Boy Scouts of America has been dealt a relatively gentle hand in terms of COVID-19-related complications. Scouts have had to adjust to enjoying their activities masked and socially distanced, but aside from that boys enrolled in local troops have continued to do fresh outdoorsy stuff, earn merit badges and move up the ranks over the past year.

Addeson Swain is looking for co-troopers. Photo courtesy the Swain family.

That is, everyone but 13-year-old scout Addeson Swain, who realized she is the only girl active in the local scouting scene after moving to Humboldt from Red Bluff a year and a half ago. Because the organization does not allow for co-ed troops, Addeson is technically troopless.

When Addeson’s family moved, “the BSA was really great,” Jason Swain, her dad, told the Outpost. “They got us set up with a troop that was willing to take us in and try to get us into an actual group of girls.”

Since then, she’s been participating alongside an Arcata-based troop of 24 kids, called Troop 15, for activities like kayaking, fishing, and hiking. “We meet once a week to work on rank advancement and merit badges, [and do] various fun different activities,” Troop 15 leader Daniel Washburn told the Outpost. “We just finished up with the graphic arts merit badge, and next month, we’re beginning the communication merit badge. We also go on outings each month.”

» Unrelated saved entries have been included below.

(* ===== verification/Deadlines.v ===== *)
(** * Deadlines in the log and in the command stream

    SET with EX, and EXPIRE, are logged and propagated as the client sent them:
    with a number of seconds.  A restarted server and a replica count them from
    the time at which they execute the command, and the expiry of a key is not
    logged or propagated at all. *)
From S2P Require Import Prelude PyText PyFloat Encoder Parser Dict Store StoreSpec Eviction Crc32 Rdb AofFile AofLog Config Master Commands Server Client Recovery Memory Replica Requests ClientView.
Local Open Scope Z_scope.

(** A key with a deadline in [n] seconds, and a list under the same key. *)
Definition set_ex (k v : bytes) (n : Z) : list bytes := [b "SET"; k; v; b "EX"; str_of_int n].
Definition push (k x : bytes) : list bytes := [b "LPUSH"; k; x].

Lemma set_ex_result clk m k v n :
  0 < n < 10 ^ int_max_str_digits ->
  write_result clk m (set_ex k v n) = (Ok (PSimple (u "OK")), <[k := fresh (VBytes v) (Some (clk 0%nat + n * 1000))]> m).
Proof.
  intros Hn. unfold write_result, write_op, set_ex. change (bytes_upper (b "SET")) with (b "SET"). change (beqb (b "SET") (b "SET")) with true. cbv iota.
  unfold set_options. change (bytes_upper (b "EX")) with (b "EX"). change (beqb (b "EX") (b "EX")) with true. cbv iota.
  rewrite int_of_str_of_int by lia. replace (n <=? 0) with false by lia. cbn [rbind spec_op]. by replace (n <=? 0) with false by lia.
Qed.

(** Pushing to a free key, and to a key that holds a string. *)
Lemma push_result_free clk m k x : m !! k = None -> write_result clk m (push k x) = (Ok (PInt 1), <[k := fresh (VDeque [x]) None]> m).
Proof. intros Hm. change (write_result clk m (push k x)) with (let '(r, m') := spec_op clk m (Lpush k [x]) in (reply_obj r, m')). cbn [spec_op]. by rewrite Hm. Qed.

Lemma push_result_string clk m k x v t : m !! k = Some (fresh (VBytes v) t) -> write_result clk m (push k x) = (Err wrongtype, m).
Proof. intros Hm. change (write_result clk m (push k x)) with (let '(r, m') := spec_op clk m (Lpush k [x]) in (reply_obj r, m')). cbn [spec_op]. by rewrite Hm. Qed.

(** When the key with the deadline [d] is seen. *)
Lemma deadline_seen t t' st k v d m :
  live t st = <[k := fresh (VBytes v) (Some d)]> m -> t <= t' ->
  live t' st !! k = if d <=? t' then None else Some (fresh (VBytes v) (Some d)).
Proof.
  intros Hl Ht. rewrite <- (prune_live t t' st Ht), Hl. unfold prune. destruct (d <=? t') eqn:E.
  - apply map_lookup_filter_None. right. intros e. rewrite lookup_insert_eq. intros [= <-]. cbn. lia.
  - apply map_lookup_filter_Some. rewrite lookup_insert_eq. split; [done|]. cbn. lia.
Qed.

(** ** Executing the two commands *)

(** On the master the second command comes after the deadline. *)
Lemma master_run w1 w2 conn k v n x s :
  steady s -> good_world w1 -> good_world w2 -> 0 < n < 10 ^ int_max_str_digits ->
  w_clock w1 0%nat + n * 1000 <= w_clock w2 0%nat ->
  exists s1 s2, execute w1 (client_ctx conn (set_ex k v n)) s = (Ok (Some (b "+OK" ++ CRLF)), s1) /\
    execute w2 (client_ctx conn (push k x)) s1 = (Ok (Some (b ":1" ++ CRLF)), s2) /\
    live (w_clock w2 0%nat) (store s2) !! k = Some (fresh (VDeque [x]) None) /\
    (log_ready (aof s) -> file (aof s2) = file (aof s) ++ wire [set_ex k v n; push k x]).
Proof.
  intros Hs Hg1 Hg2 Hn Ht.
  destruct (execute_client_write w1 conn (set_ex k v n) s (b "+OK" ++ CRLF) Hs Hg1 eq_refl) as (s1 & Hx1 & Hs1 & Hl1 & Hf1); [by rewrite set_ex_result|].
  rewrite set_ex_result in Hl1, Hf1 by done. cbn [fst snd] in Hl1, Hf1.
  pose proof (deadline_seen _ (w_clock w2 0%nat) _ _ _ _ _ Hl1 ltac:(lia)) as Hk. replace (_ <=? _) with true in Hk by lia.
  pose proof (push_result_free (w_clock w2) _ _ x Hk) as Hp.
  destruct (execute_client_write w2 conn (push k x) s1 (b ":1" ++ CRLF) Hs1 Hg2 eq_refl) as (s2 & Hx2 & Hs2 & Hl2 & Hf2); [by rewrite Hp|].
  rewrite Hp in Hl2, Hf2. cbn [fst snd] in Hl2, Hf2. exists s1, s2. split; [done|]. split; [done|]. split; [by rewrite Hl2, lookup_insert_eq|].
  intros Hr. destruct (Hf1 Hr eq_refl) as [Hr1 E1]. destruct (Hf2 Hr1 eq_refl) as [_ E2]. rewrite E2, E1, <- app_assoc. unfold wire. cbn [map concat].
  by rewrite app_nil_r.
Qed.

(** Elsewhere, in the log or in the stream, it comes before. *)
Lemma execute_elsewhere w c s :
  is_replica_client c = true -> is_write (upper_name (argv c)) = true -> store_ok (store s) -> unlimited (store s) ->
  w_snapshot w <= w_clock w 0%nat -> clock_forward w -> log_answers (aof s) ->
  (forall res, (write_result (w_clock w) (live (w_clock w 0%nat) (store s)) (argv c)).1 = Ok res -> exists enc, encode_value res = Ok enc) ->
  exists o s', execute w c s = (Ok o, s') /\ store_ok (store s') /\ unlimited (store s') /\ log_answers (aof s') /\
    live (w_clock w 0%nat) (store s') = (write_result (w_clock w) (live (w_clock w 0%nat) (store s)) (argv c)).2 /\
    (is_loading c = true -> aof s' = aof s).
Proof.
  intros Hc Hw Hok Hun Hsn Hclk Hl Henc.
  destruct (execute_write_at w c s Hw Hok Hun Hsn Hclk (or_intror Hc) (or_intror Hc) (or_intror Hc)) as (st' & H1 & H2 & H3 & Hx).
  cbv zeta in *. rewrite Hx. destruct (write_result _ _ _) as [[res|e] m']; cbn [fst snd] in *; [|by eexists _, _].
  destruct (Henc res eq_refl) as [enc He]. unfold finish_command. rewrite Hc, Hw, !andb_false_r. cbn [andb]. destruct (is_loading c); cbn [negb].
  - rewrite He. by eexists _, _.
  - unfold log_command. destruct (append_log_answers (w_append w 0) (argv c) (aof (set_store s st')) Hl) as (r & l' & -> & Hl' & [->|[m ->]]).
    + rewrite He. eexists _, _. split; [reflexivity|]. by split_and!.
    + eexists _, _. split; [reflexivity|]. by split_and!.
Qed.

Lemma run_elsewhere w1 w2 c1 c2 k v n x s :
  argv c1 = set_ex k v n -> argv c2 = push k x -> is_replica_client c1 = true -> is_replica_client c2 = true ->
  store_ok (store s) -> unlimited (store s) -> log_answers (aof s) ->
  w_snapshot w1 <= w_clock w1 0%nat -> clock_forward w1 -> w_snapshot w2 <= w_clock w2 0%nat -> clock_forward w2 ->
  0 < n < 10 ^ int_max_str_digits -> w_clock w1 0%nat <= w_clock w2 0%nat < w_clock w1 0%nat + n * 1000 ->
  exists o1 o2 s1 s2, execute w1 c1 s = (Ok o1, s1) /\ execute w2 c2 s1 = (Ok o2, s2) /\
    live (w_clock w2 0%nat) (store s2) !! k = Some (fresh (VBytes v) (Some (w_clock w1 0%nat + n * 1000))) /\
    (is_loading c1 = true -> is_loading c2 = true -> aof s2 = aof s).
Proof.
  intros E1 E2 Hc1 Hc2 Hok Hun Hl Hsn1 Hck1 Hsn2 Hck2 Hn Ht.
  destruct (execute_elsewhere w1 c1 s Hc1) as (o1 & s1 & Hx1 & Hok1 & Hun1 & Hl1 & Hv1 & Ha1); rewrite ?E1, ?set_ex_result; try done.
  { intros res [= <-]. by eexists. }
  rewrite E1, set_ex_result in Hv1 by done. cbn [snd] in Hv1.
  pose proof (deadline_seen _ (w_clock w2 0%nat) _ _ _ _ _ Hv1 ltac:(lia)) as Hk. replace (_ <=? _) with false in Hk by lia.
  pose proof (push_result_string (w_clock w2) _ _ x _ _ Hk) as Hp.
  destruct (execute_elsewhere w2 c2 s1 Hc2) as (o2 & s2 & Hx2 & _ & _ & _ & Hv2 & Ha2); rewrite ?E2, ?Hp; try done.
  rewrite E2, Hp in Hv2. exists o1, o2, s1, s2. split; [done|]. split; [done|]. rewrite Hv2. split; [done|]. intros L1 L2. by rewrite (Ha2 L2), (Ha1 L1).
Qed.

Lemma started_steady cfg rid :
  aof_enabled cfg = true -> is_replica cfg = false -> requirepass cfg = None -> cfg_maxmemory_bytes cfg <= 0 -> steady (started_server cfg rid).
Proof.
  intros He Hr Hp Hm. destruct (started_serving cfg rid He Hr Hp) as ([[H1 H2] H3 H4 H5] & _). split; [done| |by right|done|done].
  unfold started_server, start, load_persistence. simpl. rewrite andb_false_r. unfold open_. simpl. by rewrite He.
Qed.

(** ** Properties *)

(** C37 A restart loses an acknowledged write.  A client sets a key with a
    deadline of [n] seconds; after the deadline it pushes an element to a list
    under the same key, which is acknowledged.  The server is restarted on its
    log, which holds both commands and takes less than [n] seconds to replay: the
    restart succeeds, but the key holds the old string again, with a new deadline,
    and the list is gone, since the push was refused during the replay. *)
Theorem replay_loses_write cfg rid rid' w1 w2 conn k v n x ws now :
  aof_enabled cfg = true -> is_replica cfg = false -> requirepass cfg = None -> cfg_maxmemory_bytes cfg <= 0 ->
  0 <= proto_max_bulk_len cfg < 10 ^ int_max_str_digits -> Forall (loggable (proto_max_bulk_len cfg)) [set_ex k v n; push k x] ->
  zlen (wire [set_ex k v n; push k x]) <= Z.min 32000000 (persistence_max_load_bytes cfg) ->
  good_world w1 -> good_world w2 -> (forall i, good_world (ws i)) -> 0 < n < 10 ^ int_max_str_digits ->
  w_clock w1 0%nat + n * 1000 <= w_clock w2 0%nat ->
  w_clock (ws 0%nat) 0%nat <= w_clock (ws 1%nat) 0%nat < w_clock (ws 0%nat) 0%nat + n * 1000 ->
  exists s1 s2 s3, execute w1 (client_ctx conn (set_ex k v n)) (started_server cfg rid) = (Ok (Some (b "+OK" ++ CRLF)), s1) /\
    execute w2 (client_ctx conn (push k x)) s1 = (Ok (Some (b ":1" ++ CRLF)), s2) /\
    live (w_clock w2 0%nat) (store s2) !! k = Some (fresh (VDeque [x]) None) /\
    start ws now None (new_server cfg rid' (file (aof s2)) None) = (Ok tt, s3) /\
    live (w_clock (ws 1%nat) 0%nat) (store s3) !! k = Some (fresh (VBytes v) (Some (w_clock (ws 0%nat) 0%nat + n * 1000))).
Proof.
  intros He Hr Hp Hm Hmbl Hlog Hz Hg1 Hg2 Hg Hn Ht1 Ht2. destruct (started_serving cfg rid He Hr Hp) as ([_ Hrd _ _] & _ & Hf0 & _).
  destruct (master_run w1 w2 conn k v n x _ (started_steady cfg rid He Hr Hp Hm) Hg1 Hg2 Hn Ht1) as (s1 & s2 & Hx1 & Hx2 & Hk & Hf).
  specialize (Hf Hrd). rewrite Hf0 in Hf. cbn [app] in Hf. set (n0 := new_server cfg rid' (wire [set_ex k v n; push k x]) None).
  destruct (run_elsewhere (ws 0%nat) (ws 1%nat) (replay_ctx (set_ex k v n)) (replay_ctx (push k x)) k v n x n0)
    as (o1 & o2 & s3 & s4 & Hr1 & Hr2 & Hv & Ha); try done; try apply Hg; [apply new_plain|by right; left|].
  pose proof (load_log cfg rid' [set_ex k v n; push k x] ws now He ltac:(done) Hmbl Hlog Hz) as Hload. fold n0 in Hload.
  cbn [apply_all replay_command] in Hload. rewrite Hr1 in Hload. cbn [rmap replay_command] in Hload.
  unfold replay_command in Hload. rewrite Hr2 in Hload. cbn [rmap] in Hload.
  exists s1, s2. eexists. split; [done|]. split; [done|]. split; [done|]. rewrite Hf. fold n0. unfold start. rewrite Hload, (Ha eq_refl eq_refl).
  unfold open_. cbn [n0 new_server aof]. cbn [new_log enabled]. rewrite He. split; [reflexivity|exact Hv].
Qed.

(** A deadline of ten seconds; the push comes after twenty, the restart after a
    minute. *)
Lemma replay_loses_write_witness :
  exists s1 s2 s3, execute (world_at 0) (client_ctx 1 (set_ex (b "k") (b "old") 10)) (started_server default_config (u "abc")) = (Ok (Some (b "+OK" ++ CRLF)), s1) /\
    execute (world_at 20000) (client_ctx 1 (push (b "k") (b "new"))) s1 = (Ok (Some (b ":1" ++ CRLF)), s2) /\
    live 20000 (store s2) !! b "k" = Some (fresh (VDeque [b "new"]) None) /\
    start (fun i => world_at (60000 + Z.of_nat i)) 60000 None (new_server default_config (u "def") (file (aof s2)) None) = (Ok tt, s3) /\
    live 60001 (store s3) !! b "k" = Some (fresh (VBytes (b "old")) (Some 70000)).
Proof.
  apply (replay_loses_write default_config (u "abc") (u "def") (world_at 0) (world_at 20000) 1 (b "k") (b "old") 10 (b "new")
           (fun i => world_at (60000 + Z.of_nat i)) 60000).
  - reflexivity.
  - reflexivity.
  - reflexivity.
  - apply Z.leb_le; reflexivity.
  - split; [apply Z.leb_le|apply Z.ltb_lt]; vm_compute; reflexivity.
  - apply (bool_decide_unpack _). vm_compute. exact I.
  - apply Z.leb_le; vm_compute; reflexivity.
  - apply world_at_good.
  - apply world_at_good.
  - intros i. apply world_at_good.
  - split; [apply Z.ltb_lt|apply Z.ltb_lt]; vm_compute; reflexivity.
  - apply Z.leb_le; reflexivity.
  - split; [apply Z.leb_le|apply Z.ltb_lt]; reflexivity.
Defined.

(** C40 A replica diverges for good.  The master executes the same two commands,
    the push after the deadline; the replica executes them as they arrive, and
    between them less than [n] seconds pass on its side, because the first was
    delayed.  The master holds the list, the replica the string. *)
Theorem expiry_not_replicated w1 w2 w1' w2' conn k v n x s r :
  steady s -> store_ok (store r) -> unlimited (store r) -> log_answers (aof r) ->
  good_world w1 -> good_world w2 -> good_world w1' -> good_world w2' -> 0 < n < 10 ^ int_max_str_digits ->
  w_clock w1 0%nat + n * 1000 <= w_clock w2 0%nat ->
  w_clock w1' 0%nat <= w_clock w2' 0%nat < w_clock w1' 0%nat + n * 1000 ->
  exists o1 o2 s1 s2 r1 r2, execute w1 (client_ctx conn (set_ex k v n)) s = (Ok o1, s1) /\ execute w2 (client_ctx conn (push k x)) s1 = (Ok o2, s2) /\
    apply_replicated_command w1' (set_ex k v n) r = (Ok tt, r1) /\ apply_replicated_command w2' (push k x) r1 = (Ok tt, r2) /\
    live (w_clock w2 0%nat) (store s2) !! k = Some (fresh (VDeque [x]) None) /\
    live (w_clock w2' 0%nat) (store r2) !! k = Some (fresh (VBytes v) (Some (w_clock w1' 0%nat + n * 1000))).
Proof.
  intros Hs Hok Hun Hl Hg1 Hg2 Hg1' Hg2' Hn Ht Ht'. destruct (master_run w1 w2 conn k v n x s Hs Hg1 Hg2 Hn Ht) as (s1 & s2 & Hx1 & Hx2 & Hk & _).
  destruct (run_elsewhere w1' w2' (replicated_ctx (set_ex k v n)) (replicated_ctx (push k x)) k v n x r)
    as (o1 & o2 & r1 & r2 & Hr1 & Hr2 & Hv & _); try done; try apply Hg1'; try apply Hg2'.
  unfold apply_replicated_command. eexists _, _, s1, s2, r1, r2. rewrite Hx1, Hx2, Hr1, Hr2. by split_and!.
Qed.

(** The first command reaches the replica fifteen seconds late. *)
Lemma expiry_not_replicated_witness :
  exists o1 o2 s1 s2 r1 r2, execute (world_at 0) (client_ctx 1 (set_ex (b "k") (b "old") 10)) (started_server default_config (u "abc")) = (Ok o1, s1) /\
    execute (world_at 20000) (client_ctx 1 (push (b "k") (b "new"))) s1 = (Ok o2, s2) /\
    apply_replicated_command (world_at 15000) (set_ex (b "k") (b "old") 10) ex_replica = (Ok tt, r1) /\
    apply_replicated_command (world_at 20001) (push (b "k") (b "new")) r1 = (Ok tt, r2) /\
    live 20000 (store s2) !! b "k" = Some (fresh (VDeque [b "new"]) None) /\
    live 20001 (store r2) !! b "k" = Some (fresh (VBytes (b "old")) (Some 25000)).
Proof.
  apply (expiry_not_replicated (world_at 0) (world_at 20000) (world_at 15000) (world_at 20001) 1 (b "k") (b "old") 10 (b "new")
           (started_server default_config (u "abc")) ex_replica).
  - apply started_steady; reflexivity.
  - apply new_store_ok.
  - apply Z.leb_le; reflexivity.
  - right. right. right. split; try reflexivity; split; reflexivity.
  - apply world_at_good.
  - apply world_at_good.
  - apply world_at_good.
  - apply world_at_good.
  - split; [apply Z.ltb_lt|apply Z.ltb_lt]; vm_compute; reflexivity.
  - apply Z.leb_le; reflexivity.
  - split; [apply Z.leb_le|apply Z.ltb_lt]; reflexivity.
Defined.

But until she officially belongs to a girls troop, Addeson can’t move up the ranks or earn badges like her male counterparts. When she arrived in Humboldt, Troop 15 intended to recruit and create a second troop for girls.

“Just after that, the pandemic really hit, and so BSA didn’t do any type of recruiting,” Jason said. Without access to schools, it’s been tough to get the word out to local families that Scouts BSA is still in session, and that girls, in fact, welcome to join. “I think a lot of it is word of mouth,” Jason said. “No one knows that the Boy Scouts are taking girls.”

With school campuses opening back up, the search for interested 11- to 17-year-old girls has commenced. Jason has been helping by printing and distributing fliers that are marketed specifically to girls “I want her to have the same experience as everyone else,” he said about Addeson. “Once we can find at least four other girls to join, she will be able to do everything that everyone else is doing. And finally, get the acknowledgment that she’s done all this stuff that she has been doing for the last year.”

The Boy Scouts of America organization, which offers five programs in total, started accepting girls into their most popular program, Scouts BSA (formerly called Boy Scouts), in 2019. The program, which culminates in scouts earning the highly-regarded and coveted Eagle Scout rank, now accepts girls and boys aged 11 to 17, but the troops are never co-ed. Troop 15 in Arcata is aiming to form a “linked troop,” which is when a girls troop and a boys troop share a chartered organization, troop committee and troop number, and might do some or most activities as a group.

There are a few reasons the organization is so firm about dividing troops by gender. At the time of the change, a former Boy Scouts of America Scouting Executive, Sharon Moulds, told NPR that separating teenagers in Scouts BSA is important to their development and helps them better learn leadership skills. And on camping trips, the organization decided, boys and girls must sleep in different campsites for comfort and safety reasons. Girl troops must have female adult troop leaders, while boy troops must be overseen by adult men.

“I think they’re focusing on the separating, because of the public image of mixing. I think Scouts BSA would like to get everybody involved more, but they want to make sure that they’re not scaring away parents and whatnot,” Washburn said.

Accepting girls into all of their programs is the most recent change in a wave of improvements the 111-year-old organization has taken to make its offerings more inclusive. Boy Scouts of America lifted their ban on gay scouts in 2013 and gay scout leaders in 2015, and they opened their doors to transgender kids in 2017. (The organization does currently allow troops to exclude atheists and agnostics.) Even with these changes, in some small communities, such as ours, progress can be slow to materialize.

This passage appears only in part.